(DATA FOR THIS TASK begins)

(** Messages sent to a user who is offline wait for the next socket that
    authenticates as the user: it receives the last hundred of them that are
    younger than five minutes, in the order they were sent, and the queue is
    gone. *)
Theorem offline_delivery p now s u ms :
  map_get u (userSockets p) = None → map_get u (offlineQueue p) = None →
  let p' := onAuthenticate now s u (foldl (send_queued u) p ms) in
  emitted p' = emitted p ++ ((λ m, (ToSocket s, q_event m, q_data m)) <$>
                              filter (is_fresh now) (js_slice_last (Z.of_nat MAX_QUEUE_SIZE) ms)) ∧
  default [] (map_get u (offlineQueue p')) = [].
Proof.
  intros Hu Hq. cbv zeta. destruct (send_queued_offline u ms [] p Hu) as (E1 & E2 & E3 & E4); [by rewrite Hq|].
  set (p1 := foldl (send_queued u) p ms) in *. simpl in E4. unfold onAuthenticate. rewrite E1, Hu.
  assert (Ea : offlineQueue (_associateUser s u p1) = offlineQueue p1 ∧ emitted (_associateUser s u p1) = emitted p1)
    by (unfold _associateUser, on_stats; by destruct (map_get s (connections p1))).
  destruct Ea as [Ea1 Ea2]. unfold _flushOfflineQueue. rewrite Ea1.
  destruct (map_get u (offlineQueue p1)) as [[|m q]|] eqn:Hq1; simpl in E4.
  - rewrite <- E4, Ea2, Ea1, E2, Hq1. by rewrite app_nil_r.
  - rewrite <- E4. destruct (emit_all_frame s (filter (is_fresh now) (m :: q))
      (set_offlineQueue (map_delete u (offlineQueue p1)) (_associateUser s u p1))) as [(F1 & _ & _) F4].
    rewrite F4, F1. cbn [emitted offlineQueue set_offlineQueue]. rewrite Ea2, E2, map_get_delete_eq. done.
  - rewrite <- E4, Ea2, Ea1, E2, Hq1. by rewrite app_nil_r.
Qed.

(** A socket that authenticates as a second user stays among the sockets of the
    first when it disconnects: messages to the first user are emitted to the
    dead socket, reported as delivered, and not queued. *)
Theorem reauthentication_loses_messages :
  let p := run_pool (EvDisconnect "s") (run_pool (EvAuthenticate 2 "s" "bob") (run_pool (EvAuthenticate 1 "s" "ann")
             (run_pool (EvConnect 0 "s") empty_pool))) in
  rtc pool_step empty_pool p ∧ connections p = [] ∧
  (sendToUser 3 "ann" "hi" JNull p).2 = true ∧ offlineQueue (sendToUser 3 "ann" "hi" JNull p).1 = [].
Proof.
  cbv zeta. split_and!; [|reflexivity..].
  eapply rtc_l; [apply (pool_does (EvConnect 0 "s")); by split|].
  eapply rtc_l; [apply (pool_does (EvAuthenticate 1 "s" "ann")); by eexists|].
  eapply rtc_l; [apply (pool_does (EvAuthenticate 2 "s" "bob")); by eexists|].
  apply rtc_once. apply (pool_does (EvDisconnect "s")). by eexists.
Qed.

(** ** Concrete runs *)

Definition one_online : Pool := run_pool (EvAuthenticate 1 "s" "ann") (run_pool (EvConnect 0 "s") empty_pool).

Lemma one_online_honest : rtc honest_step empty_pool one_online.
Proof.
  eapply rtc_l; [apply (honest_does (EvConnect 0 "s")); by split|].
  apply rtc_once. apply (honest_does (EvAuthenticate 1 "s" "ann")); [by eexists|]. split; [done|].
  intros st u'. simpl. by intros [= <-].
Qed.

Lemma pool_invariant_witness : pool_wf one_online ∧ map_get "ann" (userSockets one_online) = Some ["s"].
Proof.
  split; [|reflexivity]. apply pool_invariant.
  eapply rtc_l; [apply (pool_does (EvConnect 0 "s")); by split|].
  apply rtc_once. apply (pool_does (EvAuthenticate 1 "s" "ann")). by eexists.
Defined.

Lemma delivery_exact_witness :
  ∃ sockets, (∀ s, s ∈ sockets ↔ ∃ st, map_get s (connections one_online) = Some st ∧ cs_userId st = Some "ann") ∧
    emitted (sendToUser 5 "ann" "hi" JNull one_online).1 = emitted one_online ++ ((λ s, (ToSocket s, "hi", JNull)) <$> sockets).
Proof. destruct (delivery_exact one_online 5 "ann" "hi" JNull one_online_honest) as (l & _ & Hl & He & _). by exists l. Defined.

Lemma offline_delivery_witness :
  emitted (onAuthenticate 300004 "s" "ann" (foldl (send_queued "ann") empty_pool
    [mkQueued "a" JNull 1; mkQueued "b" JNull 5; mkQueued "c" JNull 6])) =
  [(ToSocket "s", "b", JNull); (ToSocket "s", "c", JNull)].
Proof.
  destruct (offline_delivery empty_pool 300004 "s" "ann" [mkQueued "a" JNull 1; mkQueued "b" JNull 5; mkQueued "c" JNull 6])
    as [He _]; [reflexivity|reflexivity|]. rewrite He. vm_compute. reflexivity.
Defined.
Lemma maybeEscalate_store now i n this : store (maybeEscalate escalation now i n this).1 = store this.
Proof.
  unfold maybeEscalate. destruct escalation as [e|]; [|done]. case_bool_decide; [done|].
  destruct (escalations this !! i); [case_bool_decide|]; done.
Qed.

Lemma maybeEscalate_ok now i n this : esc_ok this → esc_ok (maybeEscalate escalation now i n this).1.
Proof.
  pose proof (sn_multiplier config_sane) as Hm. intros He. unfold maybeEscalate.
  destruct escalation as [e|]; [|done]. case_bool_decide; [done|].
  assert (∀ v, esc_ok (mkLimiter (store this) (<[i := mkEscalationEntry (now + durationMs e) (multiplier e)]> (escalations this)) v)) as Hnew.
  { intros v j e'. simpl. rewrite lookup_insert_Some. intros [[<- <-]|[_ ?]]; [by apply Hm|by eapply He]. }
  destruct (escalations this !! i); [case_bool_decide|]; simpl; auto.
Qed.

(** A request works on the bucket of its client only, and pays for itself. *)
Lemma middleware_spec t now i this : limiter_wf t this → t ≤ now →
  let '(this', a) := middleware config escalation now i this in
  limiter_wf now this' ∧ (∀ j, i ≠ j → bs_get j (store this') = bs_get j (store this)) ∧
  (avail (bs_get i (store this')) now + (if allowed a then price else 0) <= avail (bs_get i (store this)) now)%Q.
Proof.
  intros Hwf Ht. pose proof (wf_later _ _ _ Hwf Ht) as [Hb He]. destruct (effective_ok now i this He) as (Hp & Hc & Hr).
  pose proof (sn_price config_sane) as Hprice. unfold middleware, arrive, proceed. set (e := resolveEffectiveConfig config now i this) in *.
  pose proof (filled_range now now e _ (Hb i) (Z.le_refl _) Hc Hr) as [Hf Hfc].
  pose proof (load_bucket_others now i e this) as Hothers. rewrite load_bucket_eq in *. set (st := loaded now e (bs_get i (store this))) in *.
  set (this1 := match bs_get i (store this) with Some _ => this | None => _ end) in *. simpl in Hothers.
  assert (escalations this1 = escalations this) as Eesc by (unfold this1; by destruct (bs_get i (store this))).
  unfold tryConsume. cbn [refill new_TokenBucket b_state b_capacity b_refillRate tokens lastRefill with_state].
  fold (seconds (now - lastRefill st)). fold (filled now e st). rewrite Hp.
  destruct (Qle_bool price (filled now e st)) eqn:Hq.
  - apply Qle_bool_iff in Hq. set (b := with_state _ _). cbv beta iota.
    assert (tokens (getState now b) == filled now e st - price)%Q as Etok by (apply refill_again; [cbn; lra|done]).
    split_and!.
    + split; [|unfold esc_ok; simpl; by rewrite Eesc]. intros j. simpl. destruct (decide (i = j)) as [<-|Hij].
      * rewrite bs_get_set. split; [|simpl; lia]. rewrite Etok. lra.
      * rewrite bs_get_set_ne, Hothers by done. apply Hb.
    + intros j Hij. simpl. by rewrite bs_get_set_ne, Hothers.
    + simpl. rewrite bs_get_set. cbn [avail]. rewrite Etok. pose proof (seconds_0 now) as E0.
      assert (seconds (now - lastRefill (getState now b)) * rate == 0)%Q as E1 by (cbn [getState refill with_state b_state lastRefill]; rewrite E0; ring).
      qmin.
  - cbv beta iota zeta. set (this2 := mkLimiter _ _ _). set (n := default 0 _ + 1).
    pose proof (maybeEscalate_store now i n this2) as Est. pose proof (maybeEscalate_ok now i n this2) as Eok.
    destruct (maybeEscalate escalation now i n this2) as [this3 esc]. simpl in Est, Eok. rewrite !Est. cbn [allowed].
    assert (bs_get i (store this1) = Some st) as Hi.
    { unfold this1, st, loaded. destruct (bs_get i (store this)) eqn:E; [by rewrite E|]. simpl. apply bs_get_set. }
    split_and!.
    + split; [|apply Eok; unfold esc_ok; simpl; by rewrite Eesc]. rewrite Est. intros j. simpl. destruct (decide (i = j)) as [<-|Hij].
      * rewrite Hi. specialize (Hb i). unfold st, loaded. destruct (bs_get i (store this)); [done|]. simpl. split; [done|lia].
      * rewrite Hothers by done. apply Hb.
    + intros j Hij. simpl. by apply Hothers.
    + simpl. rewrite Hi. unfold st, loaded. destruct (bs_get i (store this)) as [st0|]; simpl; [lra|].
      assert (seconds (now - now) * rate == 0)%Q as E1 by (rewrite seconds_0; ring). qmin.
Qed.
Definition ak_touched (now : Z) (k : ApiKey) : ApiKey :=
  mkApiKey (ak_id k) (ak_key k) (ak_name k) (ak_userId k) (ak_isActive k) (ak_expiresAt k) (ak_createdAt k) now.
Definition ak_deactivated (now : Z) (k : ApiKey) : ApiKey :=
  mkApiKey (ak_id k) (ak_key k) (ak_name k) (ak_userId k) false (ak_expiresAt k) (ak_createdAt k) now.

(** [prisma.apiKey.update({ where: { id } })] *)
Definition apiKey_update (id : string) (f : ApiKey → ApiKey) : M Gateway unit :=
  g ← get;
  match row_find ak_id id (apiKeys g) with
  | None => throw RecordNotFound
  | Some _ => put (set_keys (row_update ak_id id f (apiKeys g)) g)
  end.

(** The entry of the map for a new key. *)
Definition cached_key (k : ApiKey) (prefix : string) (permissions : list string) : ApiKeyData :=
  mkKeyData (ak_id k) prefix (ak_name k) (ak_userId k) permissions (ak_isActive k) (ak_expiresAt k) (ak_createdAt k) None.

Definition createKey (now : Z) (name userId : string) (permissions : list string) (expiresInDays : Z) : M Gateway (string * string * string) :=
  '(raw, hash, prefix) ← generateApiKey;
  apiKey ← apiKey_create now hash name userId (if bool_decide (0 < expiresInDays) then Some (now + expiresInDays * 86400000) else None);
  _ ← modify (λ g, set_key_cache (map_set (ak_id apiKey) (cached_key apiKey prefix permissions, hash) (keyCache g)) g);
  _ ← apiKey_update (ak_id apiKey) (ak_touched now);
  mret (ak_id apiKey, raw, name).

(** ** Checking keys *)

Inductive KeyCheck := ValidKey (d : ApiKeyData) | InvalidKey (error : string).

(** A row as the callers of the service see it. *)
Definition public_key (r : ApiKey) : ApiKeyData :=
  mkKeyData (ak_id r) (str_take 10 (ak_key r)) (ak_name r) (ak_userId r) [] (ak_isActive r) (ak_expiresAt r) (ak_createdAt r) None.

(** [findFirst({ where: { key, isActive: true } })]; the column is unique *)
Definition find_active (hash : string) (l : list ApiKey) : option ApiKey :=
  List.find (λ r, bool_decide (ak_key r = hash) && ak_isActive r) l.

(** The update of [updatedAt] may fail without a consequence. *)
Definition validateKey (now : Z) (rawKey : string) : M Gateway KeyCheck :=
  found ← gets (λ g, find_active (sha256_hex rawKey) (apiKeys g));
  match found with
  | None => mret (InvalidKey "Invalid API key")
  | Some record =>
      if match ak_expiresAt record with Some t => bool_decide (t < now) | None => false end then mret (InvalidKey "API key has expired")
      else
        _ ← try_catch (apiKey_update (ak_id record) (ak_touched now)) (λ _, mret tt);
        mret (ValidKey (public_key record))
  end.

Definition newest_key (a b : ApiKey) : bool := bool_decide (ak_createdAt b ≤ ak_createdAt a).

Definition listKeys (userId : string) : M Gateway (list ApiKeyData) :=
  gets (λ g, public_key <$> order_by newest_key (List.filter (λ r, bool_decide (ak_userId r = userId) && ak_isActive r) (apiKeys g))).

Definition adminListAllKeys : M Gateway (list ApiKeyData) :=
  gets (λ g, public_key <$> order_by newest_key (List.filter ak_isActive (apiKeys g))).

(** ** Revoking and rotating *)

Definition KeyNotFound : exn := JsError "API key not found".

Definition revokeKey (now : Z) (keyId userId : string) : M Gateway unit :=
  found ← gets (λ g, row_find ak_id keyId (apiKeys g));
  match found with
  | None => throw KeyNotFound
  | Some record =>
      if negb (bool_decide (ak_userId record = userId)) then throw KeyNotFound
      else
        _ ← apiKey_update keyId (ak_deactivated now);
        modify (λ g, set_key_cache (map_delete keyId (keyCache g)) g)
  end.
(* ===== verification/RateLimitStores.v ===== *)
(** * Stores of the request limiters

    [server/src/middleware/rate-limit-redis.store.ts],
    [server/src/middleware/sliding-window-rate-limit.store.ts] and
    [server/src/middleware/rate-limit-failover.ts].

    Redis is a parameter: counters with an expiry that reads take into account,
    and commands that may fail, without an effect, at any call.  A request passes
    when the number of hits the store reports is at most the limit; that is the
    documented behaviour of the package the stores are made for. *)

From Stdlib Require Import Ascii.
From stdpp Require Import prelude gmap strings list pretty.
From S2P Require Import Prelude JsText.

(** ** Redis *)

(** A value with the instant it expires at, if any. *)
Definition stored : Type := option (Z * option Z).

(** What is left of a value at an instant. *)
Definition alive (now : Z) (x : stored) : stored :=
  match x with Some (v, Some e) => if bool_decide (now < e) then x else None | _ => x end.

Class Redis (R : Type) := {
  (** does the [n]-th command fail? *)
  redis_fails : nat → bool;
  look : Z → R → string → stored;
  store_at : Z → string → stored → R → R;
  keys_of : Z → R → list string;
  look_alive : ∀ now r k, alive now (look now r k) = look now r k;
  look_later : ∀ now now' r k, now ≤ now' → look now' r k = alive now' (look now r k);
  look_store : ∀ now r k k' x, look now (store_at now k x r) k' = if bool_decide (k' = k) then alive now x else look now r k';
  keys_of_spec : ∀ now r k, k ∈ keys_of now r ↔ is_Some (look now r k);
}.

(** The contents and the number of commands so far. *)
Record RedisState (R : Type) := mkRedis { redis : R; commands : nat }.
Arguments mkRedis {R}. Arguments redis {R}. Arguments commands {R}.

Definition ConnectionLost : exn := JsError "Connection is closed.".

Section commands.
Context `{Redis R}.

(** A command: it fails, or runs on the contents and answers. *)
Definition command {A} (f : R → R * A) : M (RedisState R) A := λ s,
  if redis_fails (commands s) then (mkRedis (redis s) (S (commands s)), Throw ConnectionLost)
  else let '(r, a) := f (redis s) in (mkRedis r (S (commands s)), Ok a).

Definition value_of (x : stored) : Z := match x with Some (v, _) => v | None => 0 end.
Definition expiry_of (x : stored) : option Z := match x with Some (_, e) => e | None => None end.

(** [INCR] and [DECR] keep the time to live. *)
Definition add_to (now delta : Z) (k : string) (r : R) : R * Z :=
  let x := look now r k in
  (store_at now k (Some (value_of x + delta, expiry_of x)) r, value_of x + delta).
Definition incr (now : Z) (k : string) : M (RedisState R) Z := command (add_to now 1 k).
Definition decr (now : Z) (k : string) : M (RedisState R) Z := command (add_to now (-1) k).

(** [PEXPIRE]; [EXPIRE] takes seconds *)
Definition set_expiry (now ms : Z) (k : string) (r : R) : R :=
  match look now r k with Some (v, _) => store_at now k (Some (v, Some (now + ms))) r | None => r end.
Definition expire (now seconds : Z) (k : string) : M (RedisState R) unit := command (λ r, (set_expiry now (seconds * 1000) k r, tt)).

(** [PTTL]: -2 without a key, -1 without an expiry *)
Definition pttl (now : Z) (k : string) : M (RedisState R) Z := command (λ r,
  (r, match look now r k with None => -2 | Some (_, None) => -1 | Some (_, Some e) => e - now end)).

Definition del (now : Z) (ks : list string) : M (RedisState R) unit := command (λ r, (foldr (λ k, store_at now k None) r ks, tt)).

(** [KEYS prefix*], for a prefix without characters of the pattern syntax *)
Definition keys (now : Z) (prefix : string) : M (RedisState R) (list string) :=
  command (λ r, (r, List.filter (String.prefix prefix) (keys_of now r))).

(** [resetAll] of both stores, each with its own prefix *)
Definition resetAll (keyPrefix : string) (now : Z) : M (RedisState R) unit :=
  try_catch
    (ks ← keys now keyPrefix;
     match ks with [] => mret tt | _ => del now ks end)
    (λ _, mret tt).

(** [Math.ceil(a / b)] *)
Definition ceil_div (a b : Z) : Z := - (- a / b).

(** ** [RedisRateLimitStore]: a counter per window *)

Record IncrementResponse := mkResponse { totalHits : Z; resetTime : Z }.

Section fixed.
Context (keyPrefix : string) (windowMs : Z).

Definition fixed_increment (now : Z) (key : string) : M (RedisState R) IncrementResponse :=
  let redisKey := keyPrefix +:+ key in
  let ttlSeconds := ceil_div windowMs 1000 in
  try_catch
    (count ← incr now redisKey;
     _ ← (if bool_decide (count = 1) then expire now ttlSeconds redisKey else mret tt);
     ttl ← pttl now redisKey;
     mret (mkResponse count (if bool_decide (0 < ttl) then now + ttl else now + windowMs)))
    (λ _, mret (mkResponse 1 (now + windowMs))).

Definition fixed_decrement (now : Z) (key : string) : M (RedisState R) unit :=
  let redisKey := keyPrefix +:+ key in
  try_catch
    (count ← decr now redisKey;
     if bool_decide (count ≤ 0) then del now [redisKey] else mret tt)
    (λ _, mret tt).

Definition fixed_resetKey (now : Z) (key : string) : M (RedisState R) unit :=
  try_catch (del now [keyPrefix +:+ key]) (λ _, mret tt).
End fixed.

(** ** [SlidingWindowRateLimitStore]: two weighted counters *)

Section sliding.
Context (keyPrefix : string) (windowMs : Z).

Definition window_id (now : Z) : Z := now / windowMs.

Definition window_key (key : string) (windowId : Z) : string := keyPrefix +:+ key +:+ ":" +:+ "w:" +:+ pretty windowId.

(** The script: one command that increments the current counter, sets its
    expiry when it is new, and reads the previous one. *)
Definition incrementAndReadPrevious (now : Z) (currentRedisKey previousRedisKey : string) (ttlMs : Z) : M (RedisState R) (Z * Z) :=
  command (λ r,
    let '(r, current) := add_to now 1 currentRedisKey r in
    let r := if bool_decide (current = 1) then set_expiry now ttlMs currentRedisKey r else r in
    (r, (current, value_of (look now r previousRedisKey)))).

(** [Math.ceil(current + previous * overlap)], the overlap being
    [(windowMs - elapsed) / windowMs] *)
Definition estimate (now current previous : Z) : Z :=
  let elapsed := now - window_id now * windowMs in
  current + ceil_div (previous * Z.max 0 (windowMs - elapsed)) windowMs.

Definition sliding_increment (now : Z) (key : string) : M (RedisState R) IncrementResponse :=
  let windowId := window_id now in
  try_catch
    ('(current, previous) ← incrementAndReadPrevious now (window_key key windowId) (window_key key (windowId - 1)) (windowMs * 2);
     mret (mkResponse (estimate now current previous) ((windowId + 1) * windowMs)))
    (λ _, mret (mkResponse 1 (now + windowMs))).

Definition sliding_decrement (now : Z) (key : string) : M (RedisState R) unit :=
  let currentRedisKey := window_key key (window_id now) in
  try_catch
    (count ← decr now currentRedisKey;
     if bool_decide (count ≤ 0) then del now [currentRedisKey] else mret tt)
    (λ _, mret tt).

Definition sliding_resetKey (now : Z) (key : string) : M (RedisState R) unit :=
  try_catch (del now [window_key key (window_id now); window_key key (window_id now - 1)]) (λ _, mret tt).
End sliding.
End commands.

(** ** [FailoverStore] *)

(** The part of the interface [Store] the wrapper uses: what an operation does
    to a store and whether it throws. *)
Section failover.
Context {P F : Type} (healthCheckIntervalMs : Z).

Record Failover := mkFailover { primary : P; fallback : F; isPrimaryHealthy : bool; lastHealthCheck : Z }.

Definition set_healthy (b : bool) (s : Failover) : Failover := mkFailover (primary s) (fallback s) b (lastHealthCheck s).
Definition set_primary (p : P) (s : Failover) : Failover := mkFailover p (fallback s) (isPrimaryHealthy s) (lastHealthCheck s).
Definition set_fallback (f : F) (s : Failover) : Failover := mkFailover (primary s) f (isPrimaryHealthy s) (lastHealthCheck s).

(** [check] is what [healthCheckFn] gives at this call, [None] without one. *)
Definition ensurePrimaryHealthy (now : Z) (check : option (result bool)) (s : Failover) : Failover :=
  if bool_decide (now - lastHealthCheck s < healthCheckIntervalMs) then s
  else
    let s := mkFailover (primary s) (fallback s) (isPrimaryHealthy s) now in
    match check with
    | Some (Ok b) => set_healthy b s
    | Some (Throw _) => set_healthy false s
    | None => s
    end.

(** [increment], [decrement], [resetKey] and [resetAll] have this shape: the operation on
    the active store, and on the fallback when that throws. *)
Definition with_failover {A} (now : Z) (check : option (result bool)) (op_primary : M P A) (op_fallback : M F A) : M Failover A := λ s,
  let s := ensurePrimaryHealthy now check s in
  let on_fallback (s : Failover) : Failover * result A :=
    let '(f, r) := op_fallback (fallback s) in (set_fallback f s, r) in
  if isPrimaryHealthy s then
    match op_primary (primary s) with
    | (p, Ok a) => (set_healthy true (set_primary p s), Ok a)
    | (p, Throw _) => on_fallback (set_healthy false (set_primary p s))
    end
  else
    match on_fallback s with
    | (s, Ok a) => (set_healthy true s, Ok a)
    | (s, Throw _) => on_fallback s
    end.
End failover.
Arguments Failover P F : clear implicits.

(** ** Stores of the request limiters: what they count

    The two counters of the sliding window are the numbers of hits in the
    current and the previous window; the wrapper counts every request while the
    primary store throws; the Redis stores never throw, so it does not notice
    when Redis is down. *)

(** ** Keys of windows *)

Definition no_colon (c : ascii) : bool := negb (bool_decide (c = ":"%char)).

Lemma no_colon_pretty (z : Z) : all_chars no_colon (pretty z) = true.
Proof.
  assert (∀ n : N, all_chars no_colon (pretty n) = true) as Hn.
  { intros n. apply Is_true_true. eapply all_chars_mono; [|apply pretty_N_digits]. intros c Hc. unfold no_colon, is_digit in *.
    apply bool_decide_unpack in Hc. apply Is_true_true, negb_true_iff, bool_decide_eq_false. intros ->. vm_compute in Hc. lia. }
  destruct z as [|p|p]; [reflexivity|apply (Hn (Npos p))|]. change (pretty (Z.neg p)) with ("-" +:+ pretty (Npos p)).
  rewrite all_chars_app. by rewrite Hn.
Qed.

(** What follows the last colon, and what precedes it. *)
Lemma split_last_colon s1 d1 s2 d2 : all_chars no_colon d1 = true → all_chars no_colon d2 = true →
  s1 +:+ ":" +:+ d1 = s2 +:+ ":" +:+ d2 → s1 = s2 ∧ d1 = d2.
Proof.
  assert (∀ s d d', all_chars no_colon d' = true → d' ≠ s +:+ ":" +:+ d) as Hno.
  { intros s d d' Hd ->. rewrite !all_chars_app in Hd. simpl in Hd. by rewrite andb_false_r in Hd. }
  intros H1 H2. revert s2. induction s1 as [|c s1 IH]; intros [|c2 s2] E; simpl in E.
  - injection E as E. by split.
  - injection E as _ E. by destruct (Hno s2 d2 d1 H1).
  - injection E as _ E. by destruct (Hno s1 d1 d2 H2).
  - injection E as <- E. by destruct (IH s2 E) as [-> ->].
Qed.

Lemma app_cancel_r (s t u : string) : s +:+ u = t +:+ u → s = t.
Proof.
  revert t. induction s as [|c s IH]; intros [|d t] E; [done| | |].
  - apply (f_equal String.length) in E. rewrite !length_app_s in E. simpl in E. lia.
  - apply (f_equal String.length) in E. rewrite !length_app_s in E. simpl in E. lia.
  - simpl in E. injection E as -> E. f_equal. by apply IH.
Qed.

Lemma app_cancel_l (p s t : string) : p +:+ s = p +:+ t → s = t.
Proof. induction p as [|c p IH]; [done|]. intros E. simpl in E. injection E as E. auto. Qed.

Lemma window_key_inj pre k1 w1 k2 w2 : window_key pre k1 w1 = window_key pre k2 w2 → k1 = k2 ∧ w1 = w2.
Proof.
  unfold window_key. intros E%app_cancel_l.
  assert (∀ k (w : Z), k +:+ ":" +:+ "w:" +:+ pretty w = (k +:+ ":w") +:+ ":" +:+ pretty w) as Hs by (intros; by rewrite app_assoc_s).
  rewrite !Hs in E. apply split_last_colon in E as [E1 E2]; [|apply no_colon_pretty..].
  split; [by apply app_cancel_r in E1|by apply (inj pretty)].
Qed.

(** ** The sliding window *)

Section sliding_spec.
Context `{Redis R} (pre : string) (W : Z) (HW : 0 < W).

(DATA FOR THIS TASK ends)

TASK BRIEF: Reproduce, word for word and in full, only the lines above that start at the line with "Definition no_colon (c" and run through the line with "Proof. induction p", both ends included.

RESULT OF THIS TASK:
Definition no_colon (c : ascii) : bool := negb (bool_decide (c = ":"%char)).

Lemma no_colon_pretty (z : Z) : all_chars no_colon (pretty z) = true.
Proof.
  assert (∀ n : N, all_chars no_colon (pretty n) = true) as Hn.
  { intros n. apply Is_true_true. eapply all_chars_mono; [|apply pretty_N_digits]. intros c Hc. unfold no_colon, is_digit in *.
    apply bool_decide_unpack in Hc. apply Is_true_true, negb_true_iff, bool_decide_eq_false. intros ->. vm_compute in Hc. lia. }
  destruct z as [|p|p]; [reflexivity|apply (Hn (Npos p))|]. change (pretty (Z.neg p)) with ("-" +:+ pretty (Npos p)).
  rewrite all_chars_app. by rewrite Hn.
Qed.

(** What follows the last colon, and what precedes it. *)
Lemma split_last_colon s1 d1 s2 d2 : all_chars no_colon d1 = true → all_chars no_colon d2 = true →
  s1 +:+ ":" +:+ d1 = s2 +:+ ":" +:+ d2 → s1 = s2 ∧ d1 = d2.
Proof.
  assert (∀ s d d', all_chars no_colon d' = true → d' ≠ s +:+ ":" +:+ d) as Hno.
  { intros s d d' Hd ->. rewrite !all_chars_app in Hd. simpl in Hd. by rewrite andb_false_r in Hd. }
  intros H1 H2. revert s2. induction s1 as [|c s1 IH]; intros [|c2 s2] E; simpl in E.
  - injection E as E. by split.
  - injection E as _ E. by destruct (Hno s2 d2 d1 H1).
  - injection E as _ E. by destruct (Hno s1 d1 d2 H2).
  - injection E as <- E. by destruct (IH s2 E) as [-> ->].
Qed.

Lemma app_cancel_r (s t u : string) : s +:+ u = t +:+ u → s = t.
Proof.
  revert t. induction s as [|c s IH]; intros [|d t] E; [done| | |].
  - apply (f_equal String.length) in E. rewrite !length_app_s in E. simpl in E. lia.
  - apply (f_equal String.length) in E. rewrite !length_app_s in E. simpl in E. lia.
  - simpl in E. injection E as -> E. f_equal. by apply IH.
Qed.

Lemma app_cancel_l (p s t : string) : p +:+ s = p +:+ t → s = t.
Proof. induction p as [|c p IH]; [done|]. intros E. simpl in E. injection E as E. auto. Qed.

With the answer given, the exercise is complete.